Pressearchiv
23.04.2018, 12:42 Uhr
Gibt es zwei Bürgermeister in Münster?
 Vor einigen Tagen konnte man in der Presse ein Interview mit Bürgermeister Gerald Frank lesen. „Streit raubt Energie“ war u. a. in der Überschrift zu lesen. Bürgermeister Frank betonte die Wichtigkeit sachorientierten Handelns, Parteienstreit, bei dem es um Macht- und Muskelspiel gehe, raube unnötig Energie und Zeit.
Man könnte meinen, er sei ein Bürgermeister für alle, neutral und die Parteizugehörigkeit sei für ihn nebensächlich. Jedoch passen diese Beschreibungen nicht zu seinem Handeln als Verwaltungschef oder handelt dort ein anderer Bürgermeister als der, der in der Zeitung steht – ein zweiter Bürgermeister Frank?
 

Schauen wir auf zwei Beispiele aus der ehrenamtlichen Tätigkeit als Gemeindevertreter in den letzten Monaten.

Aufgabe der Gemeindevertreter ist die Überwachung der gesamten Verwaltung.
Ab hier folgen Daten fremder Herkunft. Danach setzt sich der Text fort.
(** ** The ticker *)

Lemma tick_ok sv b :
  server_ok sv b → sendable sv ∨ bookChanged sv = false →
  ∃ sv', loop_tick sv = Ok (tt, sv') ∧ server_ok sv' b ∧ bookChanged sv' = false ∧
    depthCache sv' = book_depth b ∧ inputChan sv' = inputChan sv ∧ results sv' = results sv ∧
    ob sv' = ob sv ∧
    let new := if bookChanged sv then
      [mkWSMessage "depth" (DepthData (book_depth b).1 (book_depth b).2)] else [] in
    events sv' = events sv ++ new ∧ broadcast sv' = broadcast sv ++ new.
Proof.
  intros [HR Hwf Hcache Hq Hnext Hbc] Hsend. unfold loop_tick. go_step.
  destruct (bookChanged sv) eqn:Hch.
  - erewrite bind_Ok by (apply on_book_Ok; apply (GetDepth_refines _ _ 50 HR); by vm_compute). cbn beta.
    destruct Hsend as [Hsend|]; [|done].
    go_step. erewrite bind_Ok by (by apply broadcast_Ok). cbn beta. go_steps. eexists. split; [done|].
    split_and!; [|done..]. split; cbn; auto. rewrite length_app. unfold sendable in *. cbn. lia.
  - exists sv. cbn. rewrite !app_nil_r. split_and!; [done|split; auto|done|auto|done..].
Qed.

(** A tick beside the hub. *)
Definition tick_next : SM unit := hub_receive;; loop_tick.

Lemma tick_next_ok sv b :
  server_ok sv b →
  ∃ sv', tick_next sv = Ok (tt, sv') ∧ server_ok sv' b ∧ bookChanged sv' = false ∧
    depthCache sv' = book_depth b ∧ inputChan sv' = inputChan sv ∧ ob sv' = ob sv.
Proof.
  intros Hok. destruct (hub_receive_ok sv b Hok) as (sv0 & E0 & Hok0 & Hsend & Hob & Hin & _).
  destruct (tick_ok sv0 b Hok0 (or_introl Hsend)) as (sv' & E & Hok' & Hch & Hc & Hin' & _ & Hob' & _).
  exists sv'. unfold tick_next. rewrite (bind_Ok _ _ _ _ _ E0). split_and!; [done..|congruence|congruence].
Qed.

(** A tick that has a depth to publish is blocked by a full channel. *)
Lemma tick_blocks sv b :
  server_ok sv b → ¬ sendable sv → bookChanged sv = true → loop_tick sv = NoFuel.
Proof.
  intros [HR Hwf Hcache Hq Hnext Hbc] Hfull Hch. unfold loop_tick. go_step. rewrite Hch.
  erewrite bind_Ok by (apply on_book_Ok; apply (GetDepth_refines _ _ 50 HR); by vm_compute). cbn beta.
  go_step. by apply bind_NoFuel, broadcast_blocks.
Qed.

(** ** The handlers *)

Lemma send_input_Ok sv req :
  (length (inputChan sv) < input_cap)%nat →
  send_input req sv = Ok (tt, with_input (inputChan sv ++ [req]) sv).
Proof. intros H. unfold send_input. by rewrite (proj2 (Nat.ltb_lt _ _) H). Qed.

Lemma queue_ok_snoc s b res q req :
  queue_ok s b res q → rType req = PlaceRequest ∨ rType req = CancelRequest →
  (is_place req → (rOrder req ∉ placed q) ∧ pending_order s b (rOrder req)) →
  res !! rResult req = None →
  queue_ok s b (<[rResult req := []]> res) (q ++ [req]).
Proof.
  intros [Ht Hnd Ho Hrn Hr] Hty Hp Hfresh.
  assert (Hpl : placed (q ++ [req]) = placed q ++ if decide (is_place req) then [rOrder req] else []).
  { unfold placed. rewrite filter_app, fmap_app. f_equal. rewrite filter_cons, filter_nil.
    by destruct (decide _). }
  assert (Hnr : rResult req ∉ rResult <$> q) by (intros H%Hr; congruence).
  split.
  - apply Forall_app. split; [done|]. by constructor.
  - rewrite Hpl. destruct (decide (is_place req)) as [H|]; [|by rewrite app_nil_r].
    apply NoDup_app. split_and!; [done| |apply NoDup_singleton].
    intros p Hin ->%list_elem_of_singleton. by destruct (Hp H) as [Hno _].
  - intros p. rewrite Hpl, elem_of_app. intros [?|Hin]; [auto|].
    destruct (decide (is_place req)) as [H|]; [|by apply not_elem_of_nil in Hin].
    apply list_elem_of_singleton in Hin as ->. by apply Hp.
  - rewrite fmap_app. apply NoDup_app. split_and!; [done| |apply NoDup_singleton].
    intros c Hin ->%list_elem_of_singleton. done.
  - intros c. rewrite fmap_app, elem_of_app. intros [Hc| ->%list_elem_of_singleton].
    + rewrite lookup_insert_ne by (intros <-; done). auto.
    + by rewrite lookup_insert_eq.
Qed.

Lemma fresh_result sv b : server_ok sv b → results sv !! nextChan sv = None.
Proof.
  intros Hok. destruct (results sv !! nextChan sv) eqn:E; [|done].
  assert ((nextChan sv < nextChan sv)%N) by (apply (so_next _ _ Hok); eauto). lia.
Qed.

(** A handler that makes a new order and sends the request. *)
Lemma place_handler_ok sv b now body :
  server_ok sv b → (length (inputChan sv) < input_cap)%nat → is_u64 (pQuantity body) →
  pID body ≠ "" → pQuantity body ≠ 0 →
  let req := mkOrderRequest PlaceRequest (sBrk (ob sv)) "" (nextChan sv) in
  ∃ sv', handlePlaceOrder now (Some body) sv = Ok (Waiting (nextChan sv), sv') ∧
    server_ok sv' b ∧ inputChan sv' = inputChan sv ++ [req] ∧
    sOrders (ob sv') = <[sBrk (ob sv) := new_order_struct (pID body) (pSide body) (pType body)
                           (pPrice body) (pQuantity body) now]> (sOrders (ob sv)) ∧
    depthCache sv' = depthCache sv ∧ events sv' = events sv ∧ broadcast sv' = broadcast sv ∧
    bookChanged sv' = bookChanged sv.
Proof.
  intros Hok Hcap Hu Hid Hqty req. pose proof (fresh_result _ _ Hok) as Hfr.
  destruct Hok as [HR Hwf Hcache Hq Hnext Hbc].
  unfold handlePlaceOrder. rewrite bool_decide_false by done.
  replace (pQuantity body =? 0) with false by lia. cbn [orb].
  erewrite bind_Ok by (apply on_book_Ok; unfold NewOrder, alloc_order; done). cbn beta.
  erewrite bind_Ok by done. cbn beta.
  erewrite bind_Ok by (by apply send_input_Ok). cbn beta.
  eexists. split; [done|]. split; [|done].
  set (s1 := mkSt _ _ _ _).
  assert (HU : untouched b [] (ob sv) s1).
  { split; [cbn; lia|]. intros p Hp _ _. cbn. rewrite lookup_insert_ne; [done|lia]. }
  split; cbn -[s1]; auto.
  - eapply Rep_keeps; [exact HR|apply keeps_alloc_order|done].
  - apply (queue_ok_snoc s1 b (results sv) (inputChan sv) req); [|by left| |done].
    + destruct Hq as [Ht Hnd Ho Hrn Hr]. split; auto. intros p Hp.
      eapply pending_kept; [exact HU|auto|apply not_elem_of_nil|auto].
    + intros _. split.
      * intros Hin. destruct (q_order _ _ _ _ Hq _ Hin) as [Hlt _]. cbn in Hlt. lia.
      * split; [cbn; lia|]. split; [by apply brk_fresh|].
        do 6 eexists. split; [apply lookup_insert_eq|done].
  - intros c. rewrite lookup_insert_is_Some. intros [<-|[_ Hc]]; [lia|].
    specialize (Hnext c Hc). lia.
Qed.

Lemma cancel_handler_ok sv b path id :
  server_ok sv b → (length (inputChan sv) < input_cap)%nat → Split path !! 4%nat = Some id →
  let req := mkOrderRequest CancelRequest nil_ptr id (nextChan sv) in
  ∃ sv', handleCancelOrder path sv = Ok (Waiting (nextChan sv), sv') ∧
    server_ok sv' b ∧ inputChan sv' = inputChan sv ++ [req] ∧ ob sv' = ob sv ∧
    depthCache sv' = depthCache sv ∧ events sv' = events sv ∧ broadcast sv' = broadcast sv ∧
    bookChanged sv' = bookChanged sv.
Proof.
  intros Hok Hcap Hid req. pose proof (fresh_result _ _ Hok) as Hfr.
  destruct Hok as [HR Hwf Hcache Hq Hnext Hbc]. unfold handleCancelOrder.
  pose proof (lookup_lt_Some _ _ _ Hid) as Hlen. apply Nat.ltb_ge in Hlen as ->.
  erewrite bind_Ok by (by apply from_option_panic_Ok). cbn beta.
  erewrite bind_Ok by done. cbn beta.
  erewrite bind_Ok by (by apply send_input_Ok). cbn beta.
  eexists. split; [done|]. split; [|done]. split; cbn; auto.
  - apply (queue_ok_snoc (ob sv) b (results sv) (inputChan sv) req); [done|by right|done|done].
  - intros c. rewrite lookup_insert_is_Some. intros [<-|[_ Hc]]; [lia|].
    specialize (Hnext c Hc). lia.
Qed.

Lemma NewServer_ok : server_ok NewServer empty_book.
Proof.
  split; cbn; auto using init_Rep, empty_book_wf.
  - split; cbn; [constructor|constructor| |constructor|]; intros x Hx; by apply not_elem_of_nil in Hx.
  - intros c [x Hx]. done.
  - lia.
Qed.
(* ===== verification/Platform.v ===== *)
(** * The market-data feed, end to end

    The matching engine's process: the API server of [Server] and the hub of
    [Hub], joined by the hub's broadcast channel.  The loop sends its events
    into the channel, which holds 4096 of them and blocks it when it is full;
    the hub takes them one by one and passes them to the clients' buffers.
    What a client has been written is compared with what the server did. *)

From stdpp Require Import prelude gmap strings list fin_maps fin_sets sets.
From Stdlib Require Import ZArith Lia.
From S2P Require Import Prelude GoChan Order OrderBook BookSpec BookRefine Server ServerInv ServerProps Hub.

(** ** The composed system *)

(** [hubUp] and [loopUp]: whether the goroutines of [Hub.Run] and of
    [runMatchingLoop] have been started. *)
Record Platform := mkPlatform { server : Server; hub : Hub.Hub WSMessage; hubUp : bool; loopUp : bool }.

Definition NewPlatform : Platform := mkPlatform NewServer Hub.NewHub false false.
Definition Start (p : Platform) : Platform := mkPlatform (server p) (hub p) true true.

Definition set_server (sv : Server) (p : Platform) : Platform := mkPlatform sv (hub p) (hubUp p) (loopUp p).
Definition set_hub (h : Hub.Hub WSMessage) (p : Platform) : Platform := mkPlatform (server p) h (hubUp p) (loopUp p).

(** The contents of the broadcast channel. *)
Definition in_flight (p : Platform) : list WSMessage := broadcast (server p).

(** The steps of the handlers, and the cases of the matching loop's select. *)
Inductive handler_move : Server → Server → Prop :=
  | move_place sv now decoded h sv' :
      (∀ body, decoded = Some body → is_u64 (pQuantity body)) →
      handlePlaceOrder now decoded sv = Ok (h, sv') → handler_move sv sv'
  | move_cancel sv path h sv' : handleCancelOrder path sv = Ok (h, sv') → handler_move sv sv'
  | move_finish sv c resp sv' : recv_result c sv = Ok (resp, sv') → handler_move sv sv'.
Inductive loop_move : Server → Server → Prop :=
  | move_receive sv more sv' : has_room sv → loop_receive sv = Ok (more, sv') → loop_move sv sv'
  | move_tick sv sv' : loop_tick sv = Ok (tt, sv') → loop_move sv sv'.

(** The actions around the hub other than a broadcast, and those of them that
    are a rendezvous with [Hub.Run]. *)
Definition hub_own (act : Hub.action WSMessage) : Prop :=
  match act with Broadcast _ _ => False | _ => True end.
Definition meets_hub (act : Hub.action WSMessage) : bool :=
  match act with Serve _ | Unregister _ => true | _ => false end.

(** [Hub.Run] takes the message at the channel's front and offers it to the
    clients, in the order [ord] of the map's iteration. *)
Inductive hub_broadcast : Platform → Platform → Prop :=
  | hub_takes p m rest ord sv' h' :
      hubUp p = true → in_flight p = m :: rest → hub_receive (server p) = Ok (tt, sv') →
      Hub.enabled (Broadcast m ord) (hub p) → Hub.perform (Broadcast m ord) (hub p) = Ok (tt, h') →
      hub_broadcast p (set_hub h' (set_server sv' p)).

(** The goroutines of the process, interleaved.  An iteration of the loop that
    would block is not a step until the hub has made room. *)
Inductive platform_step : Platform → Platform → Prop :=
  | step_handler p sv' : handler_move (server p) sv' → platform_step p (set_server sv' p)
  | step_loop p sv' : loopUp p = true → loop_move (server p) sv' → platform_step p (set_server sv' p)
  | step_hub p act h' :
      hub_own act → (meets_hub act = true → hubUp p = true) →
      Hub.enabled act (hub p) → Hub.perform act (hub p) = Ok (tt, h') → platform_step p (set_hub h' p)
  | step_broadcast p p' : hub_broadcast p p' → platform_step p p'.

Definition platform_reachable (p : Platform) : Prop := rtc platform_step (Start NewPlatform) p.

(** The depth a client that got these messages displays. *)
Definition see (shown : option (list PriceLevel * list PriceLevel)) (m : WSMessage) :
    option (list PriceLevel * list PriceLevel) :=
  match wsData m with DepthData bids asks => Some (bids, asks) | TradesData _ => shown end.
Definition depth_seen (ms : list WSMessage) : option (list PriceLevel * list PriceLevel) := foldl see None ms.

Lemma depth_seen_app l1 l2 d : depth_seen l2 = Some d → depth_seen (l1 ++ l2) = Some d.
Proof.
  unfold depth_seen. rewrite foldl_app. generalize (foldl see None l1) as s. intros s. revert d.
  induction l2 as [|m l2 IH] using rev_ind; [done|]. intros d. rewrite !foldl_app. cbn. unfold see at 1 3.
  destruct (wsData m); [apply IH|done].
Qed.

(** ** What a server step does to the events *)

Definition server_move (sv sv' : Server) : Prop := handler_move sv sv' ∨ loop_move sv sv'.

Lemma server_move_reachable sv sv' : server_reachable sv → server_move sv sv' → server_reachable sv'.
Proof.
  intros Hr [Hm|Hm]; destruct Hm;
    [by eapply sr_place|by eapply sr_cancel|by eapply sr_finish|by eapply sr_receive|by eapply sr_tick].
Qed.

(** What is sent, and that it goes into the channel and nothing else does. *)
Definition sends (sv sv' : Server) (new : list WSMessage) : Prop :=
  events sv' = events sv ++ new ∧ broadcast sv' = broadcast sv ++ new.

Lemma handler_move_sends sv sv' : handler_move sv sv' → sends sv sv' [] ∧ depthCache sv' = depthCache sv.
Proof.
  unfold sends. rewrite !app_nil_r. intros Hm. destruct Hm as [sv now decoded h sv' _ E|sv path h sv' E|sv c resp sv' E]; revert E.
  - unfold handlePlaceOrder. destruct decoded as [body|]; [|by intros [= _ <-]].
    destruct (_ || _); [by intros [= _ <-]|].
    unfold mbind, GoM_bind, on_book, NewOrder, alloc_order, make_result, send_input. cbn -[input_cap Nat.ltb].
    destruct (length (inputChan sv) <? input_cap)%nat; [|done]. by intros [= _ <-].
  - unfold handleCancelOrder. destruct (length (Split path) <? 5)%nat; [by intros [= _ <-]|].
    unfold mbind, GoM_bind, from_option_panic, make_result, send_input. destruct (Split path !! 4); [|done].
    cbn -[input_cap Nat.ltb]. destruct (length (inputChan sv) <? input_cap)%nat; [|done]. by intros [= _ <-].
  - unfold recv_result. destruct (results sv !! c) as [[|]|]; try done. by intros [= _ <-].
Qed.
Ein Instrument dazu sind schriftliche Anfragen, zu deren Beantwortung der Gemeindevorstand gesetzlich verpflichtet ist.

Warum beantwortet Bürgermeister Frank zum Beispiel Anfragen der CDU-Fraktion nicht oder erst nach 7 Wochen, während die ALMA-Fraktion im Dezember 2017 eine umfassende Auskunft zum Grundsteueraufkommen der Gemeinde Münster sofort erhalten hat. Normalerweise erhalten die Fraktionsvorsitzenden solche Anfragen und Antworten zur Kenntnis. Warum kennt die CDU-Fraktion den genauen Inhalt der ALMA-Anfrage zur Grundsteuer und deren Antworten bis heute nicht?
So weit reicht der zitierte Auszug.